An increase in pet adoptions contributed to the increase in food sales from the new dog and cat parents, as well as the stockpiling that took place. Since brick and mortar locations were closing, the only option was to buy pet care supplies online.
Pet product e-commerce was already growing before COVID-19 hit and it continues to rise. Online pet product sales are expected to continue to grow to 24% market share and 26.5% by 2024.
Online pet retailers experienced an increase in demand and scrambled to fulfill orders. Nearly 20% of pet owners said they bought more food online than they usually would.
The growth in pet food sales, especially online, helped to ease the losses of other parts of the pet care industry such as in-store sales and pet care services.
Direct-to-Consumer Skyrockets in Pet Care
When shelter-in-place orders were announced there was stockpiling of groceries and home products. Household pets were not left off the grocery list. In early to mid-March, almost 65% of consumers reported they bought enough pet food for a month.
Many purchased from direct-to-consumer (DTC) companies. DTC has been an increasing trend in the grocery industry for its efficiency and convenience. Unsurprisingly, during months where most of the nation was quarantined to their homes, DTC was even more appealing.
DTC pet brands took a larger share of the market. Our sales have doubled since the lockdown started, said Tails.com founder. Tails.com is a tailored-made pet food subscription service like Ollie and Tailored Pet.
The Coronavirus simply gave DTC and designer pet food companies that were already trending even more of a lift in subscribers and orders.
Retailer Innovation & Digital-First Brands
A crisis is where opportunity and innovation are born. There has been creativity and innovation from companies across all industries adapting to the new regulations brought on by COVID-19.
The new world is a breeding ground for pet care startups, filling gaps in the market. Digital-first pet brands are thriving.
In 2018, Wakefield did a study and found that 69% of Millennials keep track of their pets through technology. Millennials have embraced technology to care for their pets and now the rest of the word has, too.
Brick and mortar pet stores are making changes to compete with completely digital companies. The retailers who already had an omnichannel presence before COVID-19 were best set up for success.
Pet shops had to innovate as other retailers and restaurants have done with online ordering and curbside pick-up. Limited store hours and cutting non-essential item ordering such as toys and apparel are just some of the tactics pet stores had to put in place.
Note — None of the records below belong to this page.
(* ===== verification/Client.v ===== *)
(** * Clients of a service: service/client.h

    A client sends numbered requests on the request channel of its service and keeps a promise and a
    callback for each until a response with its own id and the number comes back.  A request is split
    where the transport sees it: under [pending_requests_mutex_] it is first transmitted and then
    entered as pending.  Requests and responses are values, promises positions in a list of shared
    states; the results of creating the transmitter and the receiver are arguments. *)

From Stdlib Require Import ZArith Lia.
From stdpp Require Import base gmap strings list.
From S2P Require Import Prelude MessageInfo ServiceManager.

Definition SRV_CHANNEL_REQ_SUFFIX : string := "__SRV__REQUEST".
Definition SRV_CHANNEL_RES_SUFFIX : string := "__SRV__RESPONSE".

Section Client.
Context {Req Res : Type}.

(** A callback: one that does not touch its client, or one that sends another request on it. *)
Inductive CallbackType := Quiet | SendAgain (q : Req).

(** [promises] holds the shared states of the futures handed out, [None] while not set; [fault] says
    that the client terminated the process: a promise set twice, or a null transmitter used.  [sent]
    and [called] are for the theorems: the requests in the order of their numbers, the promises whose
    callback was called. *)
Record Client := mkClient {
  node_name_ : string;
  request_channel_ : string;
  response_channel_ : string;
  request_transmitter_ : option Identity;
  response_receiver_ : bool;
  writer_id_ : Identity;
  sequence_number_ : Z;
  pending_requests_ : gmap Z (nat * CallbackType);
  pending_requests_mutex_ : bool;
  promises : list (option Res);
  fault : bool;
  sent : list Req;
  called : list nat
}.

Definition with_transport (c : Client) tx rx wid := mkClient (node_name_ c) (request_channel_ c) (response_channel_ c) tx rx wid
  (sequence_number_ c) (pending_requests_ c) (pending_requests_mutex_ c) (promises c) (fault c) (sent c) (called c).
Definition with_mutex (c : Client) b := mkClient (node_name_ c) (request_channel_ c) (response_channel_ c) (request_transmitter_ c) (response_receiver_ c) (writer_id_ c)
  (sequence_number_ c) (pending_requests_ c) b (promises c) (fault c) (sent c) (called c).
Definition with_pending (c : Client) n m := mkClient (node_name_ c) (request_channel_ c) (response_channel_ c) (request_transmitter_ c) (response_receiver_ c) (writer_id_ c)
  n m (pending_requests_mutex_ c) (promises c) (fault c) (sent c) (called c).
Definition with_promises (c : Client) l := mkClient (node_name_ c) (request_channel_ c) (response_channel_ c) (request_transmitter_ c) (response_receiver_ c) (writer_id_ c)
  (sequence_number_ c) (pending_requests_ c) (pending_requests_mutex_ c) l (fault c) (sent c) (called c).
Definition with_fault (c : Client) := mkClient (node_name_ c) (request_channel_ c) (response_channel_ c) (request_transmitter_ c) (response_receiver_ c) (writer_id_ c)
  (sequence_number_ c) (pending_requests_ c) (pending_requests_mutex_ c) (promises c) true (sent c) (called c).
Definition with_log (c : Client) l k := mkClient (node_name_ c) (request_channel_ c) (response_channel_ c) (request_transmitter_ c) (response_receiver_ c) (writer_id_ c)
  (sequence_number_ c) (pending_requests_ c) (pending_requests_mutex_ c) (promises c) (fault c) l k.

(** [Client(node_name, service_name)]; [id0] is a default [Identity]. *)
Definition Client_new (node_name service_name : string) (id0 : Identity) : Client :=
  mkClient node_name (service_name ++ SRV_CHANNEL_REQ_SUFFIX) (service_name ++ SRV_CHANNEL_RES_SUFFIX) None false id0 0 ∅ false [] false [] [].

Definition IsInit (c : Client) : bool := response_receiver_ c.

(** [Init]: [tx] is the id of the transmitter created on a channel, [rx] whether the receiver is. *)
Definition Init (c : Client) (tx : string -> option Identity) (rx : string -> bool) : bool * Client :=
  match tx (request_channel_ c) with
  | None => (false, with_transport c None (response_receiver_ c) (writer_id_ c))
  | Some wid =>
      if rx (response_channel_ c) then (true, with_transport c (Some wid) true wid)
      else (false, with_transport c None false wid)
  end.

Definition ServiceIsReady (c : Client) : bool := true.
Definition Destroy (c : Client) : Client := c.

(** [AsyncSendRequest] with the mutex held, up to [Transmit]: the number and what is transmitted. *)
Definition AsyncSendRequest_transmit (c : Client) (request : Req) : Client * option (MessageInfo * Req) :=
  let n := sequence_number_ c +u 1 in
  let c := with_log (with_pending c n (pending_requests_ c)) (sent c ++ [request]) (called c) in
  match request_transmitter_ c with
  | None => (with_fault c, None)
  | Some _ => (c, Some (MessageInfo_new (writer_id_ c) n (writer_id_ c), request))
  end.

(** The rest: a new promise entered under [info.seq_num()]; the future. *)
Definition AsyncSendRequest_insert (c : Client) (info : MessageInfo) (cb : CallbackType) : Client * nat :=
  let f := length (promises c) in
  let c := with_promises c (promises c ++ [None]) in
  (with_pending c (sequence_number_ c) (<[seq_num_ info := (f, cb)]> (pending_requests_ c)), f).

(** [promise::set_value], which throws when the value is set already. *)
Definition set_value (c : Client) (f : nat) (v : Res) : Client :=
  match promises c !! f with
  | Some None => with_promises c (<[f := Some v]> (promises c))
  | _ => with_fault c
  end.

(** [HandleResponse] with the mutex held, up to the call of the callback: the future and the callback
    to call, [None] when the response is dropped. *)
Definition HandleResponse (c : Client) (response : Res) (request_header : MessageInfo) : Client * option (nat * CallbackType) :=
  if negb (Identity_eqb (spare_id_ request_header) (writer_id_ c)) then (c, None)
  else
    let sequence_number := seq_num_ request_header in
    match pending_requests_ c !! sequence_number with
    | None => (c, None)
    | Some (f, cb) =>
        let c := with_pending c (sequence_number_ c) (delete sequence_number (pending_requests_ c)) in
        (set_value c f response, Some (f, cb))
    end.

(** The callback is called with the future. *)
Definition call (c : Client) (f : nat) : Client := with_log c (sent c) (called c ++ [f]).

(** [future.wait_for] and [future.get]: the value when it is ready. *)
Definition ready (c : Client) (f : nat) : option Res := promises c !! f ≫= id.

(** ** The invariant of a client

    [busy] is the number of a request that is transmitted but not yet pending, [calling] a promise
    that is set and whose callback is not called yet; both exist only while the mutex is held.
    [answer] says which responses answer a request. *)
Record client_ok (answer : Req -> Res -> Prop) (c : Client) (busy : option Z) (calling : option nat) : Prop := {
  co_tx : IsInit c = true -> request_transmitter_ c = Some (writer_id_ c);
  co_seq : sequence_number_ c = Z.of_nat (length (sent c));
  co_len : length (sent c) = (length (promises c) + if busy then 1 else 0)%nat;
  co_busy : forall n, busy = Some n -> n = sequence_number_ c;
  co_pending : forall n f cb, pending_requests_ c !! n = Some (f, cb) -> n = Z.of_nat f + 1 /\ promises c !! f = Some None;
  co_unset : forall f, promises c !! f = Some None -> is_Some (pending_requests_ c !! (Z.of_nat f + 1));
  co_answer : forall f v, promises c !! f = Some (Some v) -> exists q, sent c !! f = Some q /\ answer q v;
  co_called : NoDup (called c);
  co_set : forall f, f ∈ called c \/ calling = Some f <-> exists v, promises c !! f = Some (Some v);
  co_calling : forall f, calling = Some f -> f ∉ called c;
  co_fault : fault c = false
}.
End Client.

Section Proofs.
Context {Req Res : Type} (answer : Req -> Res -> Prop).
Implicit Types (c : @Client Req Res).

Lemma client_ok_new node service id0 : client_ok answer (Client_new node service id0) None None.
Proof.
  split; cbn; try done; try (intros *; rewrite ?lookup_empty, ?lookup_nil; done); [constructor|].
  intros f. rewrite lookup_nil. split; [intros [?|?]; [set_solver|done]|intros [v ?]; done].
Qed.

(** What the mutex does not matter for. *)
Lemma client_ok_mutex c b busy calling : client_ok answer (with_mutex c b) busy calling <-> client_ok answer c busy calling.
Proof. split; intros []; by split. Qed.

Lemma Init_ok c tx rx :
  client_ok answer c None None -> IsInit c = false -> client_ok answer (Init c tx rx).2 None None.
Proof.
  intros [] Hi. unfold Init. destruct (tx _) as [wid|]; [destruct (rx _)|]; split; cbn; try done. unfold IsInit in Hi. congruence.
Qed.

Lemma AsyncSendRequest_transmit_ok c request :
  client_ok answer c None None -> IsInit c = true -> sequence_number_ c < two64 - 1 ->
  client_ok answer (AsyncSendRequest_transmit c request).1 (Some (sequence_number_ c + 1)) None /\
  (AsyncSendRequest_transmit c request).2 = Some (MessageInfo_new (writer_id_ c) (sequence_number_ c + 1) (writer_id_ c), request) /\
  sent (AsyncSendRequest_transmit c request).1 = sent c ++ [request].
Proof.
  intros [] Hi Hn. unfold AsyncSendRequest_transmit. assert (sequence_number_ c +u 1 = sequence_number_ c + 1) as ->.
  { unfold u64. apply Z.mod_small. lia. }
  cbn [request_transmitter_ with_log with_pending]. rewrite (co_tx0 Hi). split; [|done]. split; cbn; try done.
  - rewrite length_app. cbn. lia.
  - rewrite length_app. cbn. lia.
  - by intros n [= <-].
  - intros f v Hf. destruct (co_answer0 f v Hf) as (q & Hq & ?). exists q. split; [|done]. by apply lookup_app_l_Some.
Qed.

Lemma AsyncSendRequest_insert_ok c info cb :
  client_ok answer c (Some (seq_num_ info)) None ->
  client_ok answer (AsyncSendRequest_insert c info cb).1 None None /\
  seq_num_ info = Z.of_nat (AsyncSendRequest_insert c info cb).2 + 1 /\
  promises (AsyncSendRequest_insert c info cb).1 !! (AsyncSendRequest_insert c info cb).2 = Some None.
Proof.
  intros []. unfold AsyncSendRequest_insert. cbn [fst snd with_pending with_promises promises].
  assert (Hn : seq_num_ info = Z.of_nat (length (promises c)) + 1).
  { rewrite (co_busy0 _ eq_refl), co_seq0, co_len0. lia. }
  assert (Hnew : (promises c ++ [None]) !! length (promises c) = Some None) by apply list_lookup_middle, eq_refl.
  split; [|done]. split; cbn; try done.
  - rewrite length_app. cbn. lia.
  - intros n f cb'. rewrite lookup_insert_Some. intros [[<- [= <- <-]]|[Hne Hp]]; [done|].
    destruct (co_pending0 n f cb' Hp) as [-> Hf]. split; [done|]. by apply lookup_app_l_Some.
  - intros f Hf. rewrite Hn. destruct (decide (f = length (promises c))) as [->|Hne]; [by rewrite lookup_insert_eq|].
    rewrite lookup_insert_ne by lia. apply co_unset0. apply lookup_app_Some in Hf as [?|[? Hf]]; [done|].
    apply list_lookup_singleton_Some in Hf as [Hf _]. lia.
  - intros f v Hf. apply co_answer0. apply lookup_app_Some in Hf as [?|[? Hf]]; [done|]. by apply list_lookup_singleton_Some in Hf as [_ ?].
  - intros f. rewrite co_set0. split; intros [v Hv]; exists v; [by apply lookup_app_l_Some|].
    apply lookup_app_Some in Hv as [?|[? Hv]]; [done|]. by apply list_lookup_singleton_Some in Hv as [_ ?].
Qed.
Pet big-box retailers got creative with blending a physical store location and an online presence. And digital-first pet brands swooped in to gain market share while the opportunity was hot.
The Future of Pet Care with COVID-19
It’s difficult to say what the future holds. Pet care is poised to take the wake of COVID-19 well. The industry has been on a growth trajectory. There is hope it will pull through with ease. Overall, the biggest trend here, is seeing how uncertainty impacts industries, which we get further into in our previous blog here.
The increase in adoption and foster care should be promising for a rebound that could be even better than 2008.
Will pet food and e-commerce sales be able to carry the industry through the pandemic? Only time will tell. The one thing that will never change is a love for man’s best friend.